I am stilling working full-time if you want to call it that. I have taken a lot of sick days, which is unusual for me, and when I am there I am not working to my usual level. I took this week off to try to get some work done around my house since my housework has suffered miserably through all this. It takes all the energy I have and then some just to survive through a day at the office. I was hopeful that the Topamax I added to the Verapamil 10 days ago would be helping enough to get me going. Well, the opposite is true at this point. I’m not really blaming the Topamax, but I’m feeling like I did back in the beginning with the dizziness, confusion, and a myriad of other symptoms. I think I moved up on the Topamax to 50 mg too fast even though that is where my neuro wanted to start me, so I skipped a dose last night. I feel slightly better today, but who knows if it is from skipping the dose or something else. I’m trying to figure out what to eat, but the migraine diets that are on the web and in the three books I have are contradictory on some of the foods, so I don’t know what the heck to eat.
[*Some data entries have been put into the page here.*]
Lemma generateTranscription_read (dataUrl : jsstring) :
  readAsDataURL P audio = Return dataUrl ->
  generateTranscription P audio reference t
  = let sent := afterRequest t (requestFor audio dataUrl reference) in
    match generateContent P (requestFor audio dataUrl reference) with
    | Throw cause => rethrow cause sent
    | Return response =>
        match JSON_parse P (response_text response) with
        | Throw cause => rethrow cause sent
        | Return (ReplyArray elements) => (Return elements, sent)
        | Return _ =>
            rethrow (new_Error (lit "API response is not a valid array."))
                    sent
        end
    end.
Proof.
  intros H.
  unfold generateTranscription, fileToBase64, try_catch, await, settle,
    resolve, send, requestFor.
  rewrite H. cbv zeta.
  destruct (generateContent P _) as [cause | response]; [reflexivity |].
  destruct (JSON_parse P _) as [cause | value]; [reflexivity |].
  now destruct value.
Qed.

Lemma rethrow_run (cause : Thrown) (t1 : Trace) :
  rethrow cause t1
  = (Throw (new_Error
              match cause with
              | ErrorInstance message =>
                  lit "Failed to generate transcription: " ++ message
              | NotAnError _ =>
                  lit "An unknown error occurred during transcription."
              end),
     {| requests := requests t1; console := console t1 ++ [cause] |}).
Proof. now destruct cause. Qed.

Lemma generateTranscription_success (segments : list TranscriptionSegment) :
  fst (generateTranscription P audio reference t) = Return segments ->
  exists dataUrl response,
    readAsDataURL P audio = Return dataUrl
    /\ generateContent P (requestFor audio dataUrl reference)
       = Return response
    /\ JSON_parse P (response_text response) = Return (ReplyArray segments).
Proof.
  destruct (readAsDataURL P audio) as [reason | dataUrl] eqn:Hread.
  - now rewrite (generateTranscription_unread reason Hread).
  - rewrite (generateTranscription_read dataUrl Hread). cbv zeta.
    intros H. exists dataUrl.
    destruct (generateContent P _) as [cause | response];
      [now rewrite rethrow_run in H |].
    exists response.
    destruct (JSON_parse P _) as [cause | value];
      [now rewrite rethrow_run in H |].
    destruct value; try (now rewrite rethrow_run in H).
    simpl in H. injection H as ->. now repeat split.
Qed.

End ClientFacts.

(** C10.  The empty string is falsy, so a call with an empty reference
    text runs exactly as a call with no reference text: it builds the
    very same request, whose instruction text is the second template,
    which names the proper nouns and holds neither delimiter line. *)
Theorem empty_reference_is_absent (audio : File) (base64 : option jsstring) :
  truthy (Some []) = false
  /\ buildRequest audio base64 (Some []) = buildRequest audio base64 None
  /\ (forall (P : Platform) (t : Trace),
        generateTranscription P audio (Some []) t
        = generateTranscription P audio None t)
  /\ instructionText (buildRequest audio base64 (Some []))
     = [prompt_without_reference]
  /\ Forall (fun name => occurs_in name prompt_without_reference) properNouns
  /\ ~ occurs_in REFERENCE_TEXT_START prompt_without_reference
  /\ ~ occurs_in REFERENCE_TEXT_END prompt_without_reference.
Proof.
  split; [reflexivity |].
  split; [apply buildRequest_empty |].
  split.
  { intros P t.
    destruct (readAsDataURL P audio) as [reason | dataUrl] eqn:Hread.
    - now rewrite !(generateTranscription_unread P audio _ t reason Hread).
    - rewrite !(generateTranscription_read P audio _ t dataUrl Hread).
      unfold requestFor. now rewrite buildRequest_empty. }
  split; [now rewrite instructionText_buildRequest, buildPrompt_empty |].
  split; [exact prompt_without_reference_names |].
  exact prompt_without_reference_unmarked.
Qed.

(** Closes the goals left once the failure has been traced to the
    [catch] clause. *)
Ltac wrapped_failure cause :=
  rewrite rethrow_run;
  destruct cause; eexists; repeat split;
  try discriminate; intros ? E; now inversion E.

(** C7.  When the reply of the service parses as JSON and the parsed
    value is not an array, [generateTranscription] rejects: the error
    thrown for the format, [API response is not a valid array.], reaches
    the caller under the prefix the [catch] clause gives every failure,
    and no segment sequence is returned. *)
Theorem non_array_reply_is_rejected
        (P : Platform) (audio : File) (reference : option jsstring)
        (t : Trace) (dataUrl : jsstring)
        (response : GenerateContentResponse) (value : Reply) :
  readAsDataURL P audio = Return dataUrl ->
  generateContent P (requestFor audio dataUrl reference) = Return response ->
  JSON_parse P (response_text response) = Return value ->
  Array_isArray value = false ->
  fst (generateTranscription P audio reference t)
  = Throw (new_Error (lit "Failed to generate transcription: "
                        ++ lit "API response is not a valid array."))
  /\ forall segments,
       fst (generateTranscription P audio reference t) <> Return segments.
Proof.
  intros Hread Hsent Hparsed Harray.
  rewrite (generateTranscription_read P audio reference t dataUrl Hread).
  cbv zeta. rewrite Hsent, Hparsed.
  destruct value; try discriminate Harray; rewrite rethrow_run;
    (split; [reflexivity | discriminate]).
Qed.

Lemma non_array_reply_is_rejected_witness :
  fst (generateTranscription
         (Sample.platform (Return Sample.response) (Return (ReplyObject [])))
         Sample.audio None no_trace)
  = Throw (new_Error (lit "Failed to generate transcription: "
                        ++ lit "API response is not a valid array."))
  /\ forall segments,
       fst (generateTranscription
              (Sample.platform (Return Sample.response)
                               (Return (ReplyObject [])))
              Sample.audio None no_trace)
       <> Return segments.
Proof.
  apply (non_array_reply_is_rejected
           (Sample.platform (Return Sample.response) (Return (ReplyObject [])))
           Sample.audio None no_trace Sample.dataUrl Sample.response
           (ReplyObject [])); reflexivity.
Defined.

(** C8.  When the call of the service or the parsing of its reply throws
    [cause], [generateTranscription] rejects with one [Error] whose
    message is not empty: the prefix followed by the message of [cause]
    when [cause] is an instance of [Error], the fixed unknown-error
    message otherwise; and the run has sent exactly one request. *)
Theorem failure_is_wrapped_once
        (P : Platform) (audio : File) (reference : option jsstring)
        (t : Trace) (dataUrl : jsstring) (cause : Thrown) :
  readAsDataURL P audio = Return dataUrl ->
  (generateContent P (requestFor audio dataUrl reference) = Throw cause
   \/ exists response,
        generateContent P (requestFor audio dataUrl reference)
        = Return response
        /\ JSON_parse P (response_text response) = Throw cause) ->
  exists message,
    fst (generateTranscription P audio reference t)
    = Throw (ErrorInstance message)
    /\ message <> []
    /\ (forall text,
          cause = ErrorInstance text ->
          message = lit "Failed to generate transcription: " ++ text)
    /\ (forall what,
          cause = NotAnError what ->
          message = lit "An unknown error occurred during transcription.")
    /\ requests (snd (generateTranscription P audio reference t))
       = requests t ++ [requestFor audio dataUrl reference].
Proof.
  intros Hread Hfail.
  rewrite (generateTranscription_read P audio reference t dataUrl Hread).
  cbv zeta.
  assert (Hrun :
            match generateContent P (requestFor audio dataUrl reference) with
            | Throw cause0 => Some cause0
            | Return response =>
                match JSON_parse P (response_text response) with
                | Throw cause0 => Some cause0
                | Return _ => None
                end
            end = Some cause).
  { destruct Hfail as [H | (response & H & H')]; rewrite H; [reflexivity |].
    now rewrite H'. }
  destruct (generateContent P _) as [cause0 | response].
  - injection Hrun as ->. wrapped_failure cause.
  - destruct (JSON_parse P _) as [cause0 | value]; [| discriminate Hrun].
    injection Hrun as ->. wrapped_failure cause.
Qed.

Lemma failure_is_wrapped_once_witness :
  exists message,
    fst (generateTranscription
           (Sample.platform (Throw (ErrorInstance (lit "fetch failed")))
                            (Return ReplyNull))
           Sample.audio None no_trace)
    = Throw (ErrorInstance message)
    /\ message <> []
    /\ (forall text,
          ErrorInstance (lit "fetch failed") = ErrorInstance text ->
          message = lit "Failed to generate transcription: " ++ text)
    /\ (forall what,
          ErrorInstance (lit "fetch failed") = NotAnError what ->
          message = lit "An unknown error occurred during transcription.")
    /\ requests
         (snd (generateTranscription
                 (Sample.platform (Throw (ErrorInstance (lit "fetch failed")))
                                  (Return ReplyNull))
                 Sample.audio None no_trace))
       = requests no_trace
           ++ [requestFor Sample.audio Sample.dataUrl None].
Proof.
  apply (failure_is_wrapped_once
           (Sample.platform (Throw (ErrorInstance (lit "fetch failed")))
                            (Return ReplyNull))
           Sample.audio None no_trace Sample.dataUrl
           (ErrorInstance (lit "fetch failed"))).
  - reflexivity.
  - left. reflexivity.
Defined.

(* ================================================================== *)
(** * [handleGenerateSrt] *)
(* ================================================================== *)

(** C9.  With an audio file selected, an attempt whose transcription
    rejects ends with an empty SRT string, the message of the failure
    in [error] and the loading flag off; and the SRT string is non-empty
    only when the file was read, the service answered and the answer
    parsed as an array, in which case it is the encoding of that array
    and no error is set. *)
Theorem failed_attempt_leaves_no_srt
        (P : Platform) (st : AppState) (t : Trace) (audio : File) :
  audioFile st = Some audio ->
  (forall err,
      fst (generateTranscription P audio (referenceText st) t) = Throw err ->
      srtContent (fst (handleGenerateSrt P st t)) = []
      /\ error (fst (handleGenerateSrt P st t)) = Some (errorMessage err)
      /\ isLoading (fst (handleGenerateSrt P st t)) = false)
  /\ (srtContent (fst (handleGenerateSrt P st t)) <> [] ->
      exists dataUrl response segments,
        readAsDataURL P audio = Return dataUrl
        /\ generateContent P (requestFor audio dataUrl (referenceText st))
           = Return response
        /\ JSON_parse P (response_text response)
           = Return (ReplyArray segments)
        /\ srtContent (fst (handleGenerateSrt P st t)) = jsonToSrt segments
        /\ error (fst (handleGenerateSrt P st t)) = None).
Proof.
  intros Hfile. unfold handleGenerateSrt. rewrite Hfile.
  destruct (generateTranscription P audio (referenceText st) t)
    as [[err | segments] t'] eqn:Hrun.
  - split.
    + intros err' H. simpl in H. injection H as <-. now repeat split.
    + intros H. now contradiction H.
  - split.
    + intros err H. discriminate H.
    + intros _.
      destruct (generateTranscription_success P audio (referenceText st) t
                  segments) as (dataUrl & response & H1 & H2 & H3).
      { now rewrite Hrun. }
      exists dataUrl, response, segments. now repeat split.
Qed.

Lemma failed_attempt_leaves_no_srt_witness :
  srtContent
    (fst (handleGenerateSrt
            (Sample.platform (Return Sample.response)
                             (Throw (ErrorInstance (lit "Unexpected token")))
            ) Sample.ready no_trace)) = []
  /\ error
       (fst (handleGenerateSrt
               (Sample.platform (Return Sample.response)
                                (Throw (ErrorInstance (lit "Unexpected token")))
               ) Sample.ready no_trace))
     = Some (errorMessage
               (ErrorInstance
                  (lit "Failed to generate transcription: Unexpected token")))
  /\ isLoading
       (fst (handleGenerateSrt
               (Sample.platform (Return Sample.response)
                                (Throw (ErrorInstance (lit "Unexpected token")))
               ) Sample.ready no_trace)) = false.
Proof.
  apply (proj1 (failed_attempt_leaves_no_srt
                  (Sample.platform
                     (Return Sample.response)
                     (Throw (ErrorInstance (lit "Unexpected token"))))
                  Sample.ready no_trace Sample.audio eq_refl)
               (ErrorInstance
                  (lit "Failed to generate transcription: Unexpected token"))).
  vm_compute. reflexivity.
Defined.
Since I got my diagnosis and knew I didn’t have some life-threatening disease, I have been optimistic that I would find a way back to at least close to normal. I believe my optimism cracked yesterday when I couldn’t subtract 7 from 24 without a calculator (thanks to the Topamax I think). I am a CPA! They should take away my license. I have to teach an accounting class at a community college tomorrow night. How in the heck am I going to do that?
I just wish I had enough confidence in one specific diet and one specific medication to stick with it no matter how I feel knowing I will recover in the end. Unfortunately, there doesn’t seem to be a magic pill or a magic diet. Too much trial and error and too much impatience on my part.
Thanks for letting me vent. Any advice for getting through the down times would be appreciated. Also, how do you convince yourselves to stick with something such as a med or a dietary restriction when you don’t see any benefits right away? Or, as in my case, feel worse. I may feel worse because of other triggers (hormone, seasonal allergies, etc,), but it is so easy to blame the new med.